LISTED ENTRIES:
(** ** Membership loops and the role table *)

Lemma includes_In (roles : list string) (role : string) :
  includes roles role = true <-> In role roles.
Proof.
  induction roles as [|r roles IH]; cbn [includes In]; [split; [discriminate|tauto]|].
  destruct (String.eqb_spec r role) as [->|Hne]; [tauto|].
  rewrite IH. split; [tauto|]. intros [Heq|Hin]; [contradiction|assumption].
Qed.

Lemma authoredBy_In (authors : list string) (author : string) :
  authoredBy authors author = true <-> In author authors.
Proof.
  induction authors as [|a authors IH]; cbn [authoredBy In];
    [split; [discriminate|tauto]|].
  destruct (String.eqb_spec a author) as [->|Hne]; [tauto|].
  rewrite IH. split; [tauto|]. intros [Heq|Hin]; [contradiction|assumption].
Qed.

Lemma ValidRoles_vocabulary (role : string) :
  In role roleVocabulary -> mapIndex ValidRoles role = (true, true).
Proof.
  unfold roleVocabulary. cbn [In].
  intros [<-|[<-|[<-|[<-|[]]]]]; reflexivity.
Qed.

Lemma ValidRoles_other (role : string) :
  ~ In role roleVocabulary -> mapIndex ValidRoles role = (false, false).
Proof.
  unfold roleVocabulary. cbn [In]. intros Hnot.
  unfold mapIndex, ValidRoles, RoleHost, RoleProxy, RoleApprover, RoleCreator.
  rewrite !lookup_insert_ne by (intros <-; tauto).
  now rewrite lookup_empty.
Qed.

(** ** [GenerateSignature] *)

Section GenerateSignatureFacts.

Context `{E : Ed25519}.

Implicit Types (now : Z) (author role : string) (k : SignatureKey).
Implicit Types (privKey : bytes) (i : Invoice).

Lemma GenerateSignature_invalid_role now author role k privKey i :
  ~ In role roleVocabulary ->
  GenerateSignature now author role k privKey i = (Err ErrInvalidRole, i).
Proof.
  intros H. unfold GenerateSignature. now rewrite (ValidRoles_other role H).
Qed.

Lemma GenerateSignature_role_mismatch now author role k privKey i :
  In role roleVocabulary -> IncludesRole k role = false ->
  GenerateSignature now author role k privKey i = (Err ErrSignatureKeyRoleMismatch, i).
Proof.
  intros H Hk. unfold GenerateSignature.
  now rewrite (ValidRoles_vocabulary role H), Hk.
Qed.

Lemma GenerateSignature_no_author now author role k privKey i :
  In role roleVocabulary -> IncludesRole k role = true ->
  ~ In author (Authors (inv_Bindle i)) ->
  GenerateSignature now author role k privKey i = (Err ErrAuthorNotExist, i).
Proof.
  intros H Hk Ha. unfold GenerateSignature.
  rewrite (ValidRoles_vocabulary role H), Hk. cbn.
  unfold bind, self, IsAuthoredBy.
  destruct (authoredBy (Authors (inv_Bindle i)) author) eqn:Hau; [|reflexivity].
  apply authoredBy_In in Hau. contradiction.
Qed.

(** Past the three checks the call signs, decodes the key and appends. *)
Lemma GenerateSignature_signs now author role k privKey i :
  In role roleVocabulary -> IncludesRole k role = true ->
  In author (Authors (inv_Bindle i)) ->
  GenerateSignature now author role k privKey i
  = match ed25519.Sign privKey
            (list_ascii_of_string (generateCleartext i author role)) with
    | Ok sig =>
        match base64.DecodeString (key_Key k) with
        | Ok pubKey =>
            (Ok tt,
             {| inv_Bindle := inv_Bindle i;
                inv_Parcel := inv_Parcel i;
                inv_Signature :=
                  Some (elems (inv_Signature i)
                        ++ [{| sig_By := author;
                               sig_Signature := base64.EncodeToString sig;
                               sig_Key := base64.EncodeToString pubKey;
                               sig_Role := role;
                               sig_At := now |}]) |})
        | Err e => (Err e, i)
        | Panic msg => (Panic msg, i)
        end
    | Err e => (Err e, i)
    | Panic msg => (Panic msg, i)
    end.
Proof.
  intros H Hk Ha. unfold GenerateSignature.
  rewrite (ValidRoles_vocabulary role H), Hk. cbn.
  unfold bind, self, call, IsAuthoredBy.
  apply authoredBy_In in Ha. rewrite Ha. cbn.
  destruct (ed25519.Sign privKey _) as [sig|e|msg]; try reflexivity.
  destruct (base64.DecodeString (key_Key k)) as [pubKey|e|msg]; try reflexivity.
  destruct i as [b p [sigs|]]; reflexivity.
Qed.

Lemma GenerateSignature_cases now author role k privKey i :
  (~ In role roleVocabulary)
  \/ (In role roleVocabulary /\ IncludesRole k role = false)
  \/ (In role roleVocabulary /\ IncludesRole k role = true
      /\ ~ In author (Authors (inv_Bindle i)))
  \/ (In role roleVocabulary /\ IncludesRole k role = true
      /\ In author (Authors (inv_Bindle i))).
Proof.
  destruct (In_dec String.string_dec role roleVocabulary) as [H|H]; [|tauto].
  destruct (IncludesRole k role) eqn:Hk; [|tauto].
  destruct (In_dec String.string_dec author (Authors (inv_Bindle i))); tauto.
Qed.

(** C5. The three preconditions are checked in order: a role outside the
    vocabulary gives [ErrInvalidRole] whatever the other arguments are;
    otherwise a key without the role gives [ErrSignatureKeyRoleMismatch];
    otherwise an author not on the invoice gives [ErrAuthorNotExist]; and
    when all three hold the call goes on to sign, so its result is none of
    the three errors but the outcome of signing, decoding and appending. *)
Theorem C5_precondition_order now author role k privKey i :
  (~ In role roleVocabulary ->
   GenerateSignature now author role k privKey i = (Err ErrInvalidRole, i))
  /\ (In role roleVocabulary -> IncludesRole k role = false ->
      GenerateSignature now author role k privKey i
      = (Err ErrSignatureKeyRoleMismatch, i))
  /\ (In role roleVocabulary -> IncludesRole k role = true ->
      ~ In author (Authors (inv_Bindle i)) ->
      GenerateSignature now author role k privKey i = (Err ErrAuthorNotExist, i))
  /\ (In role roleVocabulary -> IncludesRole k role = true ->
      In author (Authors (inv_Bindle i)) ->
      fst (GenerateSignature now author role k privKey i) <> Err ErrInvalidRole
      /\ fst (GenerateSignature now author role k privKey i)
         <> Err ErrSignatureKeyRoleMismatch
      /\ fst (GenerateSignature now author role k privKey i) <> Err ErrAuthorNotExist
      /\ fst (GenerateSignature now author role k privKey i)
         = match ed25519.Sign privKey
                   (list_ascii_of_string (generateCleartext i author role)) with
           | Ok _ =>
               match base64.DecodeString (key_Key k) with
               | Ok _ => Ok tt
               | Err e => Err e
               | Panic msg => Panic msg
               end
           | Err e => Err e
           | Panic msg => Panic msg
           end).
Proof.
  split; [apply GenerateSignature_invalid_role|].
  split; [apply GenerateSignature_role_mismatch|].
  split; [apply GenerateSignature_no_author|].
  intros H Hk Ha. rewrite (GenerateSignature_signs _ _ _ _ _ _ H Hk Ha).
  unfold ed25519.Sign, base64.DecodeString.
  destruct (Nat.eqb _ _); cbn; [|repeat split; discriminate].
  destruct (base64.decodeQuanta _); cbn; repeat split; discriminate.
Qed.

(** C6. A call that does not return [nil] leaves the invoice as it was. A
    call that returns [nil] keeps the bindle and the parcels, keeps every
    signature already stored and appends exactly one record, made of the
    author, the role, the time of the call, the encoded signature of the
    canonical text and the re-encoded public key; a [nil] list is treated
    as empty. *)
Theorem C6_append_only now author role k privKey i :
  match GenerateSignature now author role k privKey i with
  | (Ok _, i') =>
      inv_Bindle i' = inv_Bindle i /\ inv_Parcel i' = inv_Parcel i
      /\ exists pubKey,
           base64.DecodeString (key_Key k) = Ok pubKey
           /\ inv_Signature i'
              = Some (elems (inv_Signature i)
                      ++ [{| sig_By := author;
                             sig_Signature :=
                               base64.EncodeToString
                                 (sign privKey
                                    (list_ascii_of_string
                                       (generateCleartext i author role)));
                             sig_Key := base64.EncodeToString pubKey;
                             sig_Role := role;
                             sig_At := now |}])
  | (_, i') => i' = i
  end.
Proof.
  destruct (GenerateSignature_cases now author role k privKey i)
    as [H|[[H Hk]|[(H & Hk & Ha)|(H & Hk & Ha)]]].
  - now rewrite GenerateSignature_invalid_role.
  - now rewrite GenerateSignature_role_mismatch.
  - now rewrite GenerateSignature_no_author.
  - rewrite (GenerateSignature_signs _ _ _ _ _ _ H Hk Ha).
    unfold ed25519.Sign. destruct (Nat.eqb _ _); [|reflexivity].
    destruct (base64.DecodeString (key_Key k)) as [pubKey|e|msg];
      [|reflexivity|reflexivity].
    cbn. repeat split. exists pubKey. split; reflexivity.
Qed.

End GenerateSignatureFacts.

(** ** Loops that leave the invoice alone *)

Lemma forRange_app {A : Type} (pre post : list A) (body : A -> M unit) (i : Invoice) :
  forRange (pre ++ post) body i
  = bind (forRange pre body) (fun _ => forRange post body) i.
Proof.
  revert i. induction pre as [|x pre IH]; intros i; cbn [forRange List.app].
  - reflexivity.
  - unfold bind. destruct (body x i) as [[[]|e|msg] i']; try reflexivity.
    rewrite IH. reflexivity.
Qed.

Lemma forRange_all_ok {A : Type} (l : list A) (body : A -> M unit) (i : Invoice) :
  (forall x, In x l -> body x i = (Ok tt, i)) ->
  forRange l body i = (Ok tt, i).
Proof.
  induction l as [|x l IH]; intros Hall; cbn [forRange]; [reflexivity|].
  unfold bind. rewrite (Hall x (or_introl eq_refl)).
  apply IH. intros y Hy. apply Hall. now right.
Qed.

Lemma forRange_ok_inv {A : Type} (l : list A) (body : A -> M unit) (i i' : Invoice) :
  (forall x, preserves (body x)) ->
  forRange l body i = (Ok tt, i') ->
  forall x, In x l -> body x i = (Ok tt, i).
Proof.
  intros Hp. induction l as [|x l IH]; intros Hrun y Hy; [destruct Hy|].
  cbn [forRange] in Hrun. unfold bind in Hrun.
  pose proof (Hp x i) as Hx.
  destruct (body x i) as [[[]|e|msg] j] eqn:Hb; cbn in Hx; subst j;
    try discriminate.
  destruct Hy as [<-|Hy]; [exact Hb|]. now apply IH.
Qed.

Lemma forRange_first_failure {A : Type} (pre post : list A) (x : A)
    (body : A -> M unit) (i : Invoice) (r : result unit) :
  (forall y, In y pre -> body y i = (Ok tt, i)) ->
  body x i = (r, i) -> r <> Ok tt ->
  forRange (pre ++ x :: post) body i = (r, i).
Proof.
  intros Hpre Hx Hr. rewrite forRange_app. unfold bind.
  rewrite (forRange_all_ok pre body i Hpre). cbn [forRange]. unfold bind.
  rewrite Hx. destruct r as [[]|e|msg]; [congruence|reflexivity|reflexivity].
Qed.

Lemma forRange_preserves {A : Type} (l : list A) (body : A -> M unit) :
  (forall x, preserves (body x)) -> preserves (forRange l body).
Proof.
  intros Hp. induction l as [|x l IH]; intros i; cbn [forRange]; [reflexivity|].
  unfold bind. pose proof (Hp x i) as Hx.
  destruct (body x i) as [[[]|e|msg] j]; cbn in Hx; subst j; cbn; auto.
Qed.

Lemma find_app {A : Type} (p : A -> bool) (a b : list A) :
  find p (a ++ b) = match find p a with Some x => Some x | None => find p b end.
Proof.
  induction a as [|x a IH]; cbn [find List.app]; [reflexivity|].
  destruct (p x); [reflexivity|exact IH].
Qed.

(** What the map holds under a label after a list of keys was stored. *)
Lemma indexKeys_lookup (keys : list SignatureKey) (m : gmap string SignatureKey)
    (label : string) :
  indexKeys keys m !! label
  = match lastWithLabel keys label with
    | Some k => Some k
    | None => m !! label
    end.
Proof.
  unfold indexKeys, lastWithLabel. revert m.
  induction keys as [|k keys IH]; intros m; cbn [fold_left rev find]; [reflexivity|].
  rewrite IH, find_app. cbn [find].
  destruct (find _ (rev keys)) as [k'|]; [reflexivity|].
  destruct (String.eqb_spec (key_Label k) label) as [<-|Hne].
  - apply lookup_insert_eq.
  - now apply lookup_insert_ne.
Qed.

Lemma lastWithLabel_Some (keys : list SignatureKey) (label : string) (k : SignatureKey) :
  lastWithLabel keys label = Some k -> In k keys /\ key_Label k = label.
Proof.
  unfold lastWithLabel. intros H. apply find_some in H as [Hin Heq].
  split; [now apply in_rev|now apply String.eqb_eq].
Qed.

Lemma lastWithLabel_None (keys : list SignatureKey) (label : string) :
  lastWithLabel keys label = None <-> forall k, In k keys -> key_Label k <> label.
Proof.
  unfold lastWithLabel. split.
  - intros H k Hin Heq. apply in_rev in Hin.
    pose proof (find_none _ _ H k Hin) as Hk. cbn in Hk.
    apply String.eqb_neq in Hk. contradiction.
  - intros H. destruct (find _ (rev keys)) as [k|] eqn:Hf; [|reflexivity].
    apply find_some in Hf as [Hin Heq]. apply in_rev in Hin.
    apply String.eqb_eq in Heq. destruct (H k Hin Heq).
Qed.

Lemma indexKeys_labels (keys : list SignatureKey) (label : string) (k : SignatureKey) :
  indexKeys keys ∅ !! label = Some k -> In k keys /\ key_Label k = label.
Proof.
  rewrite indexKeys_lookup.
  destruct (lastWithLabel keys label) as [k'|] eqn:Hl.
  - intros [= <-]. now apply lastWithLabel_Some.
  - now rewrite lookup_empty.
Qed.

(** ** [VerifySignatures]: the first loop *)

Section VerifySignaturesFacts.

Context `{E : Ed25519}.

Implicit Types (k key : SignatureKey) (keys pre post : list SignatureKey).
Implicit Types (m : gmap string SignatureKey) (i : Invoice) (s : Signature).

DIRECTIONS: Lines to set down from above: the line with "k => Some k", the line with "destruct (find _ (rev keys)) as [k'|];", and every line between, each exactly as written.

REPLY:
    | Some k => Some k
    | None => m !! label
    end.
Proof.
  unfold indexKeys, lastWithLabel. revert m.
  induction keys as [|k keys IH]; intros m; cbn [fold_left rev find]; [reflexivity|].
  rewrite IH, find_app. cbn [find].
  destruct (find _ (rev keys)) as [k'|]; [reflexivity|].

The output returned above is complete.